**Goal of the exercise**
A single number is needed: how many lines of the data hold the word "when".

**Data records**
(** * Receipt API (app/main.py): a shallow embedding and its properties

    The service of [app/main.py] has three stateful endpoints:
    [health_check], [upload_receipt] and [get_receipt].  They share a global
    connection pool ([db_pool], [None] when the database could not be
    reached at start-up), talk to a PostgreSQL database through it and read
    the wall clock.  The embedding below keeps that shape: a [World] record
    holds the pool, the database tables, the wall clock and the schedule of
    faults the database driver is going to raise, and every endpoint is a
    computation in a state-and-exception monad over [World].

    Console output ([print]) is not part of the model. *)

From Stdlib Require Import List ZArith NArith QArith Lia Bool String Ascii Arith.
Import ListNotations.
Close Scope Q_scope.

(** ** Python strings

    A Python [str] is a sequence of Unicode code points; slicing and [len]
    count code points.  String literals of the source are written as they
    are in the source and decoded from their UTF-8 bytes. *)

Module PyStr.

Definition codepoint := N.
Definition pystr := list codepoint.

Fixpoint utf8_decode (bs : list N) : pystr :=
  match bs with
  | [] => []
  | b0 :: rest =>
      if (b0 <? 128)%N then b0 :: utf8_decode rest
      else if (b0 <? 224)%N then
        match rest with
        | b1 :: rest1 =>
            ((b0 mod 32) * 64 + b1 mod 64)%N :: utf8_decode rest1
        | [] => [b0]
        end
      else if (b0 <? 240)%N then
        match rest with
        | b1 :: b2 :: rest2 =>
            ((b0 mod 16) * 4096 + (b1 mod 64) * 64 + b2 mod 64)%N
              :: utf8_decode rest2
        | _ => [b0]
        end
      else
        match rest with
        | b1 :: b2 :: b3 :: rest3 =>
            ((b0 mod 8) * 262144 + (b1 mod 64) * 4096
             + (b2 mod 64) * 64 + b3 mod 64)%N
              :: utf8_decode rest3
        | _ => [b0]
        end
  end.

Definition bytes_of_string (s : string) : list N :=
  map N_of_ascii (list_ascii_of_string s).

(** [lit "..."] is the Python literal ["..."]. *)
Definition lit (s : string) : pystr := utf8_decode (bytes_of_string s).

Fixpoint eqb (s t : pystr) : bool :=
  match s, t with
  | [], [] => true
  | c :: s', d :: t' => N.eqb c d && eqb s' t'
  | _, _ => false
  end.

(** [s.startswith(prefix)] *)
Fixpoint startswith (s prefix : pystr) : bool :=
  match prefix with
  | [] => true
  | p :: prefix' =>
      match s with
      | [] => false
      | c :: s' => N.eqb c p && startswith s' prefix'
      end
  end.

(** [s[:n]] *)
Definition slice_to (n : nat) (s : pystr) : pystr := firstn n s.

(** The decimal digit [d] (for [0 <= d < 10]) as a character. *)
Definition digit (d : Z) : codepoint := Z.to_N (48 + d).

Definition is_digit (c : codepoint) : bool :=
  ((48 <=? c) && (c <=? 57))%N.

(** Zero-padded decimal fields ([%02d], [%04d], [%06d]) of a number that
    fits the field, which every field of a [datetime] does. *)
Definition pad2 (n : Z) : pystr :=
  [digit (n / 10 mod 10); digit (n mod 10)]%Z.

Definition pad4 (n : Z) : pystr :=
  [digit (n / 1000 mod 10); digit (n / 100 mod 10);
   digit (n / 10 mod 10); digit (n mod 10)]%Z.

Definition pad6 (n : Z) : pystr :=
  [digit (n / 100000 mod 10); digit (n / 10000 mod 10);
   digit (n / 1000 mod 10); digit (n / 100 mod 10);
   digit (n / 10 mod 10); digit (n mod 10)]%Z.

End PyStr.
Import PyStr.

(** ** Dates and times

    [datetime.now()] returns a [datetime]; the source formats it with
    [strftime], [isoformat], and takes its [date()]. *)

Record pydate := { d_year : Z; d_month : Z; d_day : Z }.

Record datetime := {
  year : Z; month : Z; day : Z;
  hour : Z; minute : Z; second : Z; microsecond : Z
}.

(** [dt.date()] *)
Definition date_of (dt : datetime) : pydate :=
  {| d_year := year dt; d_month := month dt; d_day := day dt |}.

Definition is_leap (y : Z) : bool :=
  ((y mod 4 =? 0) && (negb (y mod 100 =? 0) || (y mod 400 =? 0)))%Z.

Definition days_in_month (y m : Z) : Z :=
  if (m =? 2)%Z then (if is_leap y then 29 else 28)
  else if ((m =? 4) || (m =? 6) || (m =? 9) || (m =? 11))%Z then 30
  else 31.

(** The values a Python [datetime] can hold (MINYEAR = 1, MAXYEAR = 9999). *)
Definition valid_datetime (dt : datetime) : bool :=
  ((1 <=? year dt) && (year dt <=? 9999)
   && (1 <=? month dt) && (month dt <=? 12)
   && (1 <=? day dt) && (day dt <=? days_in_month (year dt) (month dt))
   && (0 <=? hour dt) && (hour dt <=? 23)
   && (0 <=? minute dt) && (minute dt <=? 59)
   && (0 <=? second dt) && (second dt <=? 59)
   && (0 <=? microsecond dt) && (microsecond dt <=? 999999))%Z.

(** A reading of the wall clock: a valid [datetime] whose year has four
    digits.  ([%Y] is printed with four digits below; C libraries differ on
    the padding of years before 1000, and agree from 1000 on.) *)
Definition clock_reading (dt : datetime) : bool :=
  valid_datetime dt && (1000 <=? year dt)%Z.

(** One [strftime] directive; the source uses [%Y %m %d %H %M %S]. *)
Definition directive (dt : datetime) (d : codepoint) : pystr :=
  if (d =? 89)%N then pad4 (year dt)            (* %Y *)
  else if (d =? 109)%N then pad2 (month dt)     (* %m *)
  else if (d =? 100)%N then pad2 (day dt)       (* %d *)
  else if (d =? 72)%N then pad2 (hour dt)       (* %H *)
  else if (d =? 77)%N then pad2 (minute dt)     (* %M *)
  else if (d =? 83)%N then pad2 (second dt)     (* %S *)
  else [37%N; d].

(** [dt.strftime(fmt)] *)
Fixpoint strftime (dt : datetime) (fmt : pystr) : pystr :=
  match fmt with
  | [] => []
  | c :: rest =>
      if (c =? 37)%N then
        match rest with
        | d :: rest' => directive dt d ++ strftime dt rest'
        | [] => [c]
        end
      else c :: strftime dt rest
  end.

(** [d.isoformat()] for a [date]: YYYY-MM-DD. *)
Definition date_isoformat (d : pydate) : pystr :=
  pad4 (d_year d) ++ lit "-" ++ pad2 (d_month d) ++ lit "-" ++ pad2 (d_day d).

(** [dt.isoformat()] for a [datetime]: the fraction is printed only when
    the microsecond field is not zero. *)
Definition datetime_isoformat (dt : datetime) : pystr :=
  date_isoformat (date_of dt) ++ lit "T"
  ++ pad2 (hour dt) ++ lit ":" ++ pad2 (minute dt) ++ lit ":"
  ++ pad2 (second dt)
  ++ (if (microsecond dt =? 0)%Z then [] else lit "." ++ pad6 (microsecond dt)).

(** ** The database

    Two tables, rows in insertion order. *)

Record ReceiptRow := {
  row_receipt_id : pystr;
  row_merchant_name : pystr;
  row_total_amount : Q;
  row_receipt_date : pydate;
  row_image_url : pystr;
  row_status : pystr
}.

Record ItemRow := {
  item_receipt_id : pystr;
  item_name : pystr;
  item_quantity : Z;
  item_price : Q
}.

Record Database := {
  receipts : list ReceiptRow;
  receipt_items : list ItemRow
}.

Definition empty_database : Database :=
  {| receipts := []; receipt_items := [] |}.

(** [SELECT ... FROM receipts WHERE receipt_id = $1], first row. *)
Definition select_receipt (id : pystr) (db : Database) : option ReceiptRow :=
  find (fun r => PyStr.eqb (row_receipt_id r) id) (receipts db).

(** [SELECT ... FROM receipt_items WHERE receipt_id = $1] *)
Definition select_items (id : pystr) (db : Database) : list ItemRow :=
  filter (fun i => PyStr.eqb (item_receipt_id i) id) (receipt_items db).

(** Modelled from the spec: the table declarations of [receipts] and
    [receipt_items] are not part of the source file.  The spec's data model
    makes the receipt identifier the identity of a receipt (unique) and
    has every line item refer to an existing receipt (foreign key); an
    insert that would break either is refused by the database. *)
Definition unique_violation (r : ReceiptRow) (db : Database) : bool :=
  existsb (fun r' => PyStr.eqb (row_receipt_id r') (row_receipt_id r))
          (receipts db).

(** Modelled from the spec: the foreign key of [receipt_items], under the
    same reading of the data model. *)
Definition foreign_key_violation (i : ItemRow) (db : Database) : bool :=
  negb (existsb (fun r => PyStr.eqb (row_receipt_id r) (item_receipt_id i))
                (receipts db)).

Definition add_receipt (r : ReceiptRow) (db : Database) : Database :=
  {| receipts := receipts db ++ [r]; receipt_items := receipt_items db |}.

Definition add_item (i : ItemRow) (db : Database) : Database :=
  {| receipts := receipts db; receipt_items := receipt_items db ++ [i] |}.

(** What the schema guarantees of every database state. *)
Definition db_consistent (db : Database) : Prop :=
  NoDup (map row_receipt_id (receipts db))
  /\ forall i, In i (receipt_items db) ->
       In (item_receipt_id i) (map row_receipt_id (receipts db)).

(** ** The world of the service *)

Inductive Pool : Set := ConnectionPool.
Inductive Connection : Set := PooledConnection.

Record World := {
  db_pool : option Pool;            (* the global [db_pool] *)
  database : Database;              (* the PostgreSQL tables *)
  faults : list (option pystr);     (* outcome of the next driver calls:
                                       [Some msg] raises an exception whose
                                       text is [msg]; past the end, none *)
  clock : nat -> datetime;          (* successive readings of the clock *)
  ticks : nat                       (* readings taken so far *)
}.

Definition set_faults (fs : list (option pystr)) (w : World) : World :=
  {| db_pool := db_pool w; database := database w; faults := fs;
     clock := clock w; ticks := ticks w |}.

Definition set_database (db : Database) (w : World) : World :=
  {| db_pool := db_pool w; database := db; faults := faults w;
     clock := clock w; ticks := ticks w |}.

Definition set_pool (p : option Pool) (w : World) : World :=
  {| db_pool := p; database := database w; faults := faults w;
     clock := clock w; ticks := ticks w |}.

Definition tick (w : World) : World :=
  {| db_pool := db_pool w; database := database w; faults := faults w;
     clock := clock w; ticks := S (ticks w) |}.

(** ** Exceptions and the monad of endpoint code *)

Inductive exn :=
| HTTPException (status_code : Z) (detail : pystr)
| DriverError (text : pystr)
| AttributeError (text : pystr).

Inductive outcome (A : Type) :=
| Return (a : A)
| Raise (e : exn).
Arguments Return {A} a.
Arguments Raise {A} e.

Definition M (A : Type) : Type := World -> outcome A * World.

Definition ret {A} (a : A) : M A := fun w => (Return a, w).

Definition raise {A} (e : exn) : M A := fun w => (Raise e, w).

Definition bind {A B} (m : M A) (k : A -> M B) : M B :=
  fun w =>
    match m w with
    | (Return a, w') => k a w'
    | (Raise e, w') => (Raise e, w')
    end.

Notation "x <- m ;; k" := (bind m (fun x => k))
  (at level 61, m at next level, right associativity).
Notation "m ;;; k" := (bind m (fun _ => k))
  (at level 61, right associativity).

(** [try: m  except Exception as e: handler e] *)
Definition try_except {A} (m : M A) (handler : exn -> M A) : M A :=
  fun w =>
    match m w with
    | (Return a, w') => (Return a, w')
    | (Raise e, w') => handler e w'
    end.

(** [for x in xs: body x] *)
Fixpoint for_each {A} (xs : list A) (body : A -> M unit) : M unit :=
  match xs with
  | [] => ret tt
  | x :: xs' => body x ;;; for_each xs' body
  end.

(** [str(e)]; an [HTTPException] prints as its status code, a colon and
    its detail. *)
Definition str_exn (e : exn) : pystr :=
  match e with
  | DriverError text => text
  | AttributeError text => text
  | HTTPException code detail =>
      [digit (code / 100 mod 10); digit (code / 10 mod 10);
       digit (code mod 10)]%Z ++ lit ": " ++ detail
  end.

**Result below**
2